▶ Dataset entries:
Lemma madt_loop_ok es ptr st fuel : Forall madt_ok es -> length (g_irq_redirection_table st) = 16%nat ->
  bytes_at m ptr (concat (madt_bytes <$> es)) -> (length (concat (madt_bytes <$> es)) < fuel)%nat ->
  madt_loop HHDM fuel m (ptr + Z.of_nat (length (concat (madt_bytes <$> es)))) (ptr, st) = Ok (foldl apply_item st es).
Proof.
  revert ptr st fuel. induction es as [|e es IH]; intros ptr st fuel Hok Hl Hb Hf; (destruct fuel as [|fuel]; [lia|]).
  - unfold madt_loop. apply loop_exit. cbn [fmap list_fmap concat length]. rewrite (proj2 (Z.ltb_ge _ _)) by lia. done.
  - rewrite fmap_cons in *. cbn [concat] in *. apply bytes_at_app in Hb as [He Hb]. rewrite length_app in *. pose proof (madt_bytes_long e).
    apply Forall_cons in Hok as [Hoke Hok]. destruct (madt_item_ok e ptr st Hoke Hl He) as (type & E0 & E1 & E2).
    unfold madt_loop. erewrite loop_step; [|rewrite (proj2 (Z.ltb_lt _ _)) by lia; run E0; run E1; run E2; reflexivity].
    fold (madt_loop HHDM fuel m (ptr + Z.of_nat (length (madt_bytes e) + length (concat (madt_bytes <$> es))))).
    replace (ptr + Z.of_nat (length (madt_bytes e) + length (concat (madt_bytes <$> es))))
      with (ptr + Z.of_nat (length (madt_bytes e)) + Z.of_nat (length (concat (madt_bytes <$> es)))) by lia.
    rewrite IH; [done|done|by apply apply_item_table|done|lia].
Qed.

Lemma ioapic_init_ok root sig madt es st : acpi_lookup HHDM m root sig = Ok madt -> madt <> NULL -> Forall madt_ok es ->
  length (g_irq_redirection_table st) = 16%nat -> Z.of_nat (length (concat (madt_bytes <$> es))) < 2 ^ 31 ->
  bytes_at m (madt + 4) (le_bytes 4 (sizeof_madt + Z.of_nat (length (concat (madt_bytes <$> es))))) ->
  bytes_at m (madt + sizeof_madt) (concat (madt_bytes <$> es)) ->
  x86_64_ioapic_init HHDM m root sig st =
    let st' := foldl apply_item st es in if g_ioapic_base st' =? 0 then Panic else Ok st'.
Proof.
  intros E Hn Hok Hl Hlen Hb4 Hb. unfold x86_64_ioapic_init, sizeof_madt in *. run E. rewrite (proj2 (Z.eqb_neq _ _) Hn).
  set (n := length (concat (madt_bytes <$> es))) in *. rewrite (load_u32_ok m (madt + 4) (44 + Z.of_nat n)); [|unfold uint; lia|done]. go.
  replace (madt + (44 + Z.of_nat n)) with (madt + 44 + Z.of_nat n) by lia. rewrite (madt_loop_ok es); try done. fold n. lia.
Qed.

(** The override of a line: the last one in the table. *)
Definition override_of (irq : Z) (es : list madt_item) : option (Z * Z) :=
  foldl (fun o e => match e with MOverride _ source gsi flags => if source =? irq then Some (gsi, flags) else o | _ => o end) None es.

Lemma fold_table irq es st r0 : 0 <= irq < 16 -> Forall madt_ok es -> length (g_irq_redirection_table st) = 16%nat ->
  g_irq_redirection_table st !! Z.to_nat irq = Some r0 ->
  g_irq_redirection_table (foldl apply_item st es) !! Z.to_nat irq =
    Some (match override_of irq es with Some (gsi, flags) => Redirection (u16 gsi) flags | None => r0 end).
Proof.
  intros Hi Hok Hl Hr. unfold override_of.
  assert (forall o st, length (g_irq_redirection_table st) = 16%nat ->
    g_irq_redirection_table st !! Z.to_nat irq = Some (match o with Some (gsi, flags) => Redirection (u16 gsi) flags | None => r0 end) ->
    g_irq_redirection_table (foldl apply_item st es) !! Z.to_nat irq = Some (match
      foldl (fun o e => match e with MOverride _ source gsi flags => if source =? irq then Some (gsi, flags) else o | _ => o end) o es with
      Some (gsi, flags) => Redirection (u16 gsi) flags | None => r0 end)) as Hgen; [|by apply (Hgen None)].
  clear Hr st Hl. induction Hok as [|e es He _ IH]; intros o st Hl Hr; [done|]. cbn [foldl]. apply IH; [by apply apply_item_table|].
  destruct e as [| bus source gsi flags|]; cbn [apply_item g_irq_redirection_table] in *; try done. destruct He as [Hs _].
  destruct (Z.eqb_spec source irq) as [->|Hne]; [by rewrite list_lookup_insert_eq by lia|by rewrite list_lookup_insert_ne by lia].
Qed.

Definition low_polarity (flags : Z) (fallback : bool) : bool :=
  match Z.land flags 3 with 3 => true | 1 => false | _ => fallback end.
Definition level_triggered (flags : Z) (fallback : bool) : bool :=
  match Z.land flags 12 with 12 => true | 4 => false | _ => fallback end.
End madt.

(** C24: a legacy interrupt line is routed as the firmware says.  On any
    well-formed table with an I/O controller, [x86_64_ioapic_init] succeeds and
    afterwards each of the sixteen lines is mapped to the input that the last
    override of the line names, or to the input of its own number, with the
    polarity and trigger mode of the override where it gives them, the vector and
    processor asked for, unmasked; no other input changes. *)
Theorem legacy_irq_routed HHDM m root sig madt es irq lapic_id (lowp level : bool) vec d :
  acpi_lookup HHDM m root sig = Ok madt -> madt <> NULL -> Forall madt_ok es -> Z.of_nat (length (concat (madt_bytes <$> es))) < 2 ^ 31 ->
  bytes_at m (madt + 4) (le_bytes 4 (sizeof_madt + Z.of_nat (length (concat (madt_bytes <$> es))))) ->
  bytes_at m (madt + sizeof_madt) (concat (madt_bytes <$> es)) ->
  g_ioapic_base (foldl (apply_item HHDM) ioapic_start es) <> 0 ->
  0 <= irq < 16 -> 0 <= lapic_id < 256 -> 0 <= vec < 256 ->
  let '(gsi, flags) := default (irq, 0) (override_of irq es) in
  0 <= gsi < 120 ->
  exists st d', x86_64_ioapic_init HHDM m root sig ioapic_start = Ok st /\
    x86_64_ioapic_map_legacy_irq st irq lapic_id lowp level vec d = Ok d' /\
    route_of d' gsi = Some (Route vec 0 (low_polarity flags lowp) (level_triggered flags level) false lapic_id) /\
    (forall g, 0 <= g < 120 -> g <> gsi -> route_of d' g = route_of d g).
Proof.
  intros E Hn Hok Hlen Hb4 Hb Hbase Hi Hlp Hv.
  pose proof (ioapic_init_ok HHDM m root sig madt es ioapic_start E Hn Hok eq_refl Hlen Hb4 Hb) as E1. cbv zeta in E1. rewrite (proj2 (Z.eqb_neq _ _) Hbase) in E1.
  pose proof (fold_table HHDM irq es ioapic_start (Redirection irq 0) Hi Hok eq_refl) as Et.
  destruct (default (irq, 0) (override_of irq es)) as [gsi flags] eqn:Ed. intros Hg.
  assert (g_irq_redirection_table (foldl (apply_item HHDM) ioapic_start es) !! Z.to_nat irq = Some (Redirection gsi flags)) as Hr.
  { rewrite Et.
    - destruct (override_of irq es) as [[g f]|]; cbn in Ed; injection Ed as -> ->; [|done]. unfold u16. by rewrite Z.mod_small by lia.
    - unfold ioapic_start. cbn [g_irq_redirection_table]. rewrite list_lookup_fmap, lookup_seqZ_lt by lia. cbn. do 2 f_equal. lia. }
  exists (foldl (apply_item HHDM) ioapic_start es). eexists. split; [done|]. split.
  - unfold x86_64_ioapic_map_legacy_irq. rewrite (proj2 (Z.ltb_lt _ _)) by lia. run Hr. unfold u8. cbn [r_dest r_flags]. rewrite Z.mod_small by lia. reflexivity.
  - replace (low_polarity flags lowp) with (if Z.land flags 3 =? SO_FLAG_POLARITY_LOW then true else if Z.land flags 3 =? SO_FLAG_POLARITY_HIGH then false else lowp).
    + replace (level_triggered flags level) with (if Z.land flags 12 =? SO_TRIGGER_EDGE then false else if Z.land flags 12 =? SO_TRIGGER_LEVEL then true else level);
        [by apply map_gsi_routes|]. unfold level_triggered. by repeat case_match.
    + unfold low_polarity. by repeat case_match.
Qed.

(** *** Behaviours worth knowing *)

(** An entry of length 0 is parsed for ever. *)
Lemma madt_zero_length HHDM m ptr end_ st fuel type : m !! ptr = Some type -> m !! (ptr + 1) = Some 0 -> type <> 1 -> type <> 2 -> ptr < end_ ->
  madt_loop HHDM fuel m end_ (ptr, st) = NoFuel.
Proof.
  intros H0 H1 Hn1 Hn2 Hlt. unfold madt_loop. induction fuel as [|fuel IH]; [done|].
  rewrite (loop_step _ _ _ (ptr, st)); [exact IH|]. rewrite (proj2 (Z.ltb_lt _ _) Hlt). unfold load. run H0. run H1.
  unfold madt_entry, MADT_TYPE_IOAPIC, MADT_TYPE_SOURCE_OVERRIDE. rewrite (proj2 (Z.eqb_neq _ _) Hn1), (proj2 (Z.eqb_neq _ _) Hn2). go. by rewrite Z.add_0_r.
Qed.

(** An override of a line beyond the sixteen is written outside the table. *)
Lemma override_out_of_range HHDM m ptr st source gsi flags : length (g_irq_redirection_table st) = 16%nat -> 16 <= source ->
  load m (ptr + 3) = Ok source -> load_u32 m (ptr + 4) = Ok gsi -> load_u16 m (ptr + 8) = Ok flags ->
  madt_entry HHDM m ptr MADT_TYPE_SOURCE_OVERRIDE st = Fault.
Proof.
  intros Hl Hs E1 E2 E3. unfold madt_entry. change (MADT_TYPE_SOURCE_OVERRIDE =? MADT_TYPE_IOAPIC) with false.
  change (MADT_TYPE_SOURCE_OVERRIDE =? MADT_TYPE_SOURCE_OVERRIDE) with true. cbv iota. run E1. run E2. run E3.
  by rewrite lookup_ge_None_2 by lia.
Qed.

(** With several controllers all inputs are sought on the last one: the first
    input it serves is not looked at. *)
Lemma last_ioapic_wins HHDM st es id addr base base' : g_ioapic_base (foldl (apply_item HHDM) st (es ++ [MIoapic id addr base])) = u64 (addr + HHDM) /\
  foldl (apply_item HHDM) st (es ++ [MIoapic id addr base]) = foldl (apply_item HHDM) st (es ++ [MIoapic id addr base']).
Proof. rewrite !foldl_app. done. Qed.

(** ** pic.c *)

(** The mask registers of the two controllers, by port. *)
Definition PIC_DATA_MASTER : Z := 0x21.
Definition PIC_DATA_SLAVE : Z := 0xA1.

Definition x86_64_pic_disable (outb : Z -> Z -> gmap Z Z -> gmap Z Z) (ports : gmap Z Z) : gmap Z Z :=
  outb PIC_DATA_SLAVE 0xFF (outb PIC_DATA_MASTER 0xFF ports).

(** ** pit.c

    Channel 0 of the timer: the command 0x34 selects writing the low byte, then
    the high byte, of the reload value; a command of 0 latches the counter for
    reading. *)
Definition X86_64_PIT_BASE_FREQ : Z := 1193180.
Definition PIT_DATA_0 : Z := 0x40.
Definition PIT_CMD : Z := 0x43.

* * *

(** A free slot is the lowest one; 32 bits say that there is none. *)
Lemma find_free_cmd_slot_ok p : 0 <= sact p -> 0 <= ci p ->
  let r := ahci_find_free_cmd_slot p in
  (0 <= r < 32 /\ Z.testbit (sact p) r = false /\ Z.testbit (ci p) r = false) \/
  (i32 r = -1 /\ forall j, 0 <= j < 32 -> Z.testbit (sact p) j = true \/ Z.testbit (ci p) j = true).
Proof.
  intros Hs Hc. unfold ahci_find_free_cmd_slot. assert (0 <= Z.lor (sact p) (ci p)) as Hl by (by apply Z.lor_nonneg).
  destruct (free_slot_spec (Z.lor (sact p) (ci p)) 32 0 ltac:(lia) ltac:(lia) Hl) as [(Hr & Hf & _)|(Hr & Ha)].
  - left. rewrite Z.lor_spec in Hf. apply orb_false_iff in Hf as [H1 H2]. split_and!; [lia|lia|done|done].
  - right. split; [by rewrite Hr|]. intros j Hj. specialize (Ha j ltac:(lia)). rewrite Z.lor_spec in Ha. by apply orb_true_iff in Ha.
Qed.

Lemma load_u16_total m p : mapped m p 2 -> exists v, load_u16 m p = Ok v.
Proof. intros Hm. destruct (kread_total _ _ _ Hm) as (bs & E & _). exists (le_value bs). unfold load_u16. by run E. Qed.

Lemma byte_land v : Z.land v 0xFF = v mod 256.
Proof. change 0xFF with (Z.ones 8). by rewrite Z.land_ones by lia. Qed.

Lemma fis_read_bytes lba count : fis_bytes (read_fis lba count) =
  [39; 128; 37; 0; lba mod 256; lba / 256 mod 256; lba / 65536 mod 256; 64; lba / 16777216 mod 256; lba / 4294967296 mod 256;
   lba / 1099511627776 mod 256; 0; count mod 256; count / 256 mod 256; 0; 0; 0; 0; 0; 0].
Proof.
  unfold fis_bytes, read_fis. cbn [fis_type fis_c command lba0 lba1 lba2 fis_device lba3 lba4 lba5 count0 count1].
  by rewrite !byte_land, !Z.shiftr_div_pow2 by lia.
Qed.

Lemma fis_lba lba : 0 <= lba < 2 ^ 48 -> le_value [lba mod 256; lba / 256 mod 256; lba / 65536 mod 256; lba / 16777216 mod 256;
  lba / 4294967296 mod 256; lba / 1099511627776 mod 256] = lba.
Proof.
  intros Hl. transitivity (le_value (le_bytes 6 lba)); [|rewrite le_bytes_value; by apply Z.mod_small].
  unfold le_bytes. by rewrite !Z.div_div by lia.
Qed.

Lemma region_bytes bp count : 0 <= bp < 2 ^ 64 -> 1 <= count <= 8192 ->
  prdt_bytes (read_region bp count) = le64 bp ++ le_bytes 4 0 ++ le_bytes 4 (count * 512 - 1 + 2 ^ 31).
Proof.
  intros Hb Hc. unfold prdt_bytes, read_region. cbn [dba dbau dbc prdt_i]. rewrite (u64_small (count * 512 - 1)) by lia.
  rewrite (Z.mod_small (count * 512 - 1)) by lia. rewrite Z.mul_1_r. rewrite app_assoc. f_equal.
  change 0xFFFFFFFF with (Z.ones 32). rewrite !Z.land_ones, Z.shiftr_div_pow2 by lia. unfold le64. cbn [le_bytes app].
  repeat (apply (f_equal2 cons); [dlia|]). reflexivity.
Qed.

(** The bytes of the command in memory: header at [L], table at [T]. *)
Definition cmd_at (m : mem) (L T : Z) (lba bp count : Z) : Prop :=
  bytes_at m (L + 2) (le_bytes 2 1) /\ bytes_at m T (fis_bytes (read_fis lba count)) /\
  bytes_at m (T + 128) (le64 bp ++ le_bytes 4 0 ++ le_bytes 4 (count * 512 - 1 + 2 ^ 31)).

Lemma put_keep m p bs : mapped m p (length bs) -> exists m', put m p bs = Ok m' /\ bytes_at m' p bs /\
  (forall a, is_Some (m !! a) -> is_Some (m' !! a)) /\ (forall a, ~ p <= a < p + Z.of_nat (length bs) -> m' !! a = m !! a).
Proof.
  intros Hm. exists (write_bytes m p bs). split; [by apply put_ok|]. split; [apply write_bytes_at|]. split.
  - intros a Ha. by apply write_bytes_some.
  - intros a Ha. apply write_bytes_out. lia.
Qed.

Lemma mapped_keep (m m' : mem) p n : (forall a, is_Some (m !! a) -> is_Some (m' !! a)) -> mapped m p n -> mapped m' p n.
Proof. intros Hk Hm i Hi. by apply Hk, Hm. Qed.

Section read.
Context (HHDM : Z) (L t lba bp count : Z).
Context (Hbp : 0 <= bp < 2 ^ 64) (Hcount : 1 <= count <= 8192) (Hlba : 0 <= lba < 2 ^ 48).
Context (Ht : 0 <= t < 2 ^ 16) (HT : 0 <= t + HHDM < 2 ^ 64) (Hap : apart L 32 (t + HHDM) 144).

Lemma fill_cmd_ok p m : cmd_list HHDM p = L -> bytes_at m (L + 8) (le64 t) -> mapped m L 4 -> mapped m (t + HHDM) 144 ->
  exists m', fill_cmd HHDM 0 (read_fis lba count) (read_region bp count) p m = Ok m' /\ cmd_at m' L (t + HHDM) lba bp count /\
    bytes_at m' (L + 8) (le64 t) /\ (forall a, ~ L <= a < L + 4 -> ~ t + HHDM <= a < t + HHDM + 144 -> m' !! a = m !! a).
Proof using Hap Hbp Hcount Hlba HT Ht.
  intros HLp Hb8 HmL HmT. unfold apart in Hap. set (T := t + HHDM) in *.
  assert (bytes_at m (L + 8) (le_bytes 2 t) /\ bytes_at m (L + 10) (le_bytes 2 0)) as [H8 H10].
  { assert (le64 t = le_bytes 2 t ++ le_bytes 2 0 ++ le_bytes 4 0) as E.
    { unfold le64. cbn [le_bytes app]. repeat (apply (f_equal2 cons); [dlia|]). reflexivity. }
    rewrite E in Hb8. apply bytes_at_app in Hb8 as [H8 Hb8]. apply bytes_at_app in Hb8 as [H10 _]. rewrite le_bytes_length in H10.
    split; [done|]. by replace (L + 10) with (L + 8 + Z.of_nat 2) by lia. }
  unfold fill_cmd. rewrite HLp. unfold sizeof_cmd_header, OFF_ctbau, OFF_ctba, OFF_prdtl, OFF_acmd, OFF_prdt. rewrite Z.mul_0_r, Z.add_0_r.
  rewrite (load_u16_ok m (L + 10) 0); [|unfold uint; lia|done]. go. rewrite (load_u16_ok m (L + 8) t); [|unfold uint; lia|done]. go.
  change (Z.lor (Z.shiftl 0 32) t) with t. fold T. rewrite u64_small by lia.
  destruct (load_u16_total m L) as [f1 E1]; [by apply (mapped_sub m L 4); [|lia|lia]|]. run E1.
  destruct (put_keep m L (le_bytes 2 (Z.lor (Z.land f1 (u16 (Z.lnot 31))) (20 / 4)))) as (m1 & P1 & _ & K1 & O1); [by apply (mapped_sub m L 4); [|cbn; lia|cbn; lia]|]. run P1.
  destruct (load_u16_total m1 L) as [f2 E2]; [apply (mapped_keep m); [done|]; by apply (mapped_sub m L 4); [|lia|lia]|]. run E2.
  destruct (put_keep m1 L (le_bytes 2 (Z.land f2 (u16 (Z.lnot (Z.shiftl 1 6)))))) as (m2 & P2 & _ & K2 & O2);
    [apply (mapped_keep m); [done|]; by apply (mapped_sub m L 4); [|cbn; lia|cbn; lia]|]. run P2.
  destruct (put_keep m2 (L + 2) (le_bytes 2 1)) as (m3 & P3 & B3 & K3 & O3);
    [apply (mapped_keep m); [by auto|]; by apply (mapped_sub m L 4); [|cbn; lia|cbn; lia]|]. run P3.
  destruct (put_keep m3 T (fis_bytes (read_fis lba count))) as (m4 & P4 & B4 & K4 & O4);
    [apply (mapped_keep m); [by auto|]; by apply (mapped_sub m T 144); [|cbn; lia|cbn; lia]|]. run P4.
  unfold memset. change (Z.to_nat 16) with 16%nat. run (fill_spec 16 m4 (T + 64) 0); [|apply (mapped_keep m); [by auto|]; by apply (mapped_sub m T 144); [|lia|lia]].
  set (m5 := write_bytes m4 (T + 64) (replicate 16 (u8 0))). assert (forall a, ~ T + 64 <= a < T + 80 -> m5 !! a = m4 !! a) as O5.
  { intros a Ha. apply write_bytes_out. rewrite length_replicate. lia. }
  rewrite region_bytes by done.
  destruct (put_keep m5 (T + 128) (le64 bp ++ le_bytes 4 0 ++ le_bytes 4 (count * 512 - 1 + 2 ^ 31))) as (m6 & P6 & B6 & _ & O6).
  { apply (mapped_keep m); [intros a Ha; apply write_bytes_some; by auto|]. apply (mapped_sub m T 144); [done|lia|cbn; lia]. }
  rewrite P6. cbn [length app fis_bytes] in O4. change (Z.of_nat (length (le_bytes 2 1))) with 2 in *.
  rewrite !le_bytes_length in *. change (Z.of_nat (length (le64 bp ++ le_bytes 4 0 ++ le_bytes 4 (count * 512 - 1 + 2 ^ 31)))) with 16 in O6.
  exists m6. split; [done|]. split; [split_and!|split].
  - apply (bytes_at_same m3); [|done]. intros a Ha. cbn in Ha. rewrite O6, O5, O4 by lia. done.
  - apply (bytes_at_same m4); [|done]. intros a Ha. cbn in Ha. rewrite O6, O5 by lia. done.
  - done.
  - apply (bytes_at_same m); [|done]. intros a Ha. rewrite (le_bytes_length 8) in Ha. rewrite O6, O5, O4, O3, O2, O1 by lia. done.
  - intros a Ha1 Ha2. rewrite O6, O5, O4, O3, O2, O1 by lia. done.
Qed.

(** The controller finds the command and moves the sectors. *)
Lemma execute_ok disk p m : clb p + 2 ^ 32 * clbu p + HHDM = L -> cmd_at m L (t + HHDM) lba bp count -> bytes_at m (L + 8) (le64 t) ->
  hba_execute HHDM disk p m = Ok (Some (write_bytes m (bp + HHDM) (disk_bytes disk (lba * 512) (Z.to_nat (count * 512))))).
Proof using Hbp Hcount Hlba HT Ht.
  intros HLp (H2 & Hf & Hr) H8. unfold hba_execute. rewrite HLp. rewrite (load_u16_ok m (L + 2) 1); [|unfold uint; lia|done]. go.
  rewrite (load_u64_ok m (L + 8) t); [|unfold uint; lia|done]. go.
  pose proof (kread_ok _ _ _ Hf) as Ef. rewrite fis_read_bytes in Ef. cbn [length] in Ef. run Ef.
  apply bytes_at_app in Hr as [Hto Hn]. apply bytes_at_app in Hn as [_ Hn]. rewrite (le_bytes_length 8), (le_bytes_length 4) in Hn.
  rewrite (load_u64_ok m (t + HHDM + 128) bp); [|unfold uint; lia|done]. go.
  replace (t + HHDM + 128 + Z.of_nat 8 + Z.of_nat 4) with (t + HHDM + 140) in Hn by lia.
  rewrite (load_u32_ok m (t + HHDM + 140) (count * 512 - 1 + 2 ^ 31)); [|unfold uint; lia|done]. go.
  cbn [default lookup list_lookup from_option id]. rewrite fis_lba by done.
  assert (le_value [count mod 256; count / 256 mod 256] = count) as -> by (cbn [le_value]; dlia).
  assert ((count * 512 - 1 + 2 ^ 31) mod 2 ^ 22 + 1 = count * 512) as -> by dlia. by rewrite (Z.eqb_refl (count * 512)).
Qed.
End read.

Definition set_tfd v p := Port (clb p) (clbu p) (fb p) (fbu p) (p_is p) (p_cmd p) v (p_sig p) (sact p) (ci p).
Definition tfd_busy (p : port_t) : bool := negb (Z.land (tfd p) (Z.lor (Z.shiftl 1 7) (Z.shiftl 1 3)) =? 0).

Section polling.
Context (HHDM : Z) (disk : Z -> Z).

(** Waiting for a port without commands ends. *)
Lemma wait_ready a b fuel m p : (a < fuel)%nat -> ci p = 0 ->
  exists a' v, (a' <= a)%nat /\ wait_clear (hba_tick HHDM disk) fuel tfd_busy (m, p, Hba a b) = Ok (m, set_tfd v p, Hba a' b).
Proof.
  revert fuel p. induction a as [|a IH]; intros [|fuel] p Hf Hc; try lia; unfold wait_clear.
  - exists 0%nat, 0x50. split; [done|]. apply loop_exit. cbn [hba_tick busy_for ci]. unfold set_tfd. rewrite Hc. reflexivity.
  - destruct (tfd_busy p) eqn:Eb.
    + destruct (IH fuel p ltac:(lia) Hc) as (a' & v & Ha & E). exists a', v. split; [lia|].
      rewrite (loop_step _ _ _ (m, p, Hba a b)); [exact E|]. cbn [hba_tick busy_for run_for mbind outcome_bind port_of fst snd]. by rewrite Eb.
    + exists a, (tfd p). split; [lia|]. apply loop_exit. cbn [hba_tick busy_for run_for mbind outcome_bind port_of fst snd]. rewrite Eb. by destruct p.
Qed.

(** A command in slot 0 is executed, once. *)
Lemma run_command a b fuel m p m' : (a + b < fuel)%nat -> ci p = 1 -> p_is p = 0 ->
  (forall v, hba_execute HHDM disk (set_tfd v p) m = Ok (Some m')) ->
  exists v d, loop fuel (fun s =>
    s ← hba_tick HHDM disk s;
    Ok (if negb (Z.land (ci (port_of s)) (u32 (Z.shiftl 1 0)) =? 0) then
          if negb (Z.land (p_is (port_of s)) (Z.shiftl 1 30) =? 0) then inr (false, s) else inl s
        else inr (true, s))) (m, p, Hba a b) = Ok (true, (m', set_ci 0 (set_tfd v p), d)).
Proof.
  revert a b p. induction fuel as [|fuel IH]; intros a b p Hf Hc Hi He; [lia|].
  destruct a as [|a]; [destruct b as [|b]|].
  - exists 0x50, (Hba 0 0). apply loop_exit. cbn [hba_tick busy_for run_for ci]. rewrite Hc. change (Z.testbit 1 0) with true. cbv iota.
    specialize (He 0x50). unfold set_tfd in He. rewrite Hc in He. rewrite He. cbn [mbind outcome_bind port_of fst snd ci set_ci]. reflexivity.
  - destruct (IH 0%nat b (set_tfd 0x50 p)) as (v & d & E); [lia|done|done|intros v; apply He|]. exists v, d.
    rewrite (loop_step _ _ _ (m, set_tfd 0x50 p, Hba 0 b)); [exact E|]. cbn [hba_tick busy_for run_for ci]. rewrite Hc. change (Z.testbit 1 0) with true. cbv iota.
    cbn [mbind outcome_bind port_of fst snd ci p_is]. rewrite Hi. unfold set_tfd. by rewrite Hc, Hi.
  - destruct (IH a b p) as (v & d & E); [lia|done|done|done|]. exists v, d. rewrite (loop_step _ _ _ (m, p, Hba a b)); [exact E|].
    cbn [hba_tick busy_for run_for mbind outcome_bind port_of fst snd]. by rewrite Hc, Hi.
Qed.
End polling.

▶ What you have to do:
Would you print exactly, and only, the lines of the data above from the line with "intros E Hn Hok Hlen" through the line with "pose proof (ioapic_init_ok", inclusive?

▶ Answer for this exercise:
  intros E Hn Hok Hlen Hb4 Hb Hbase Hi Hlp Hv.
  pose proof (ioapic_init_ok HHDM m root sig madt es ioapic_start E Hn Hok eq_refl Hlen Hb4 Hb) as E1. cbv zeta in E1. rewrite (proj2 (Z.eqb_neq _ _) Hbase) in E1.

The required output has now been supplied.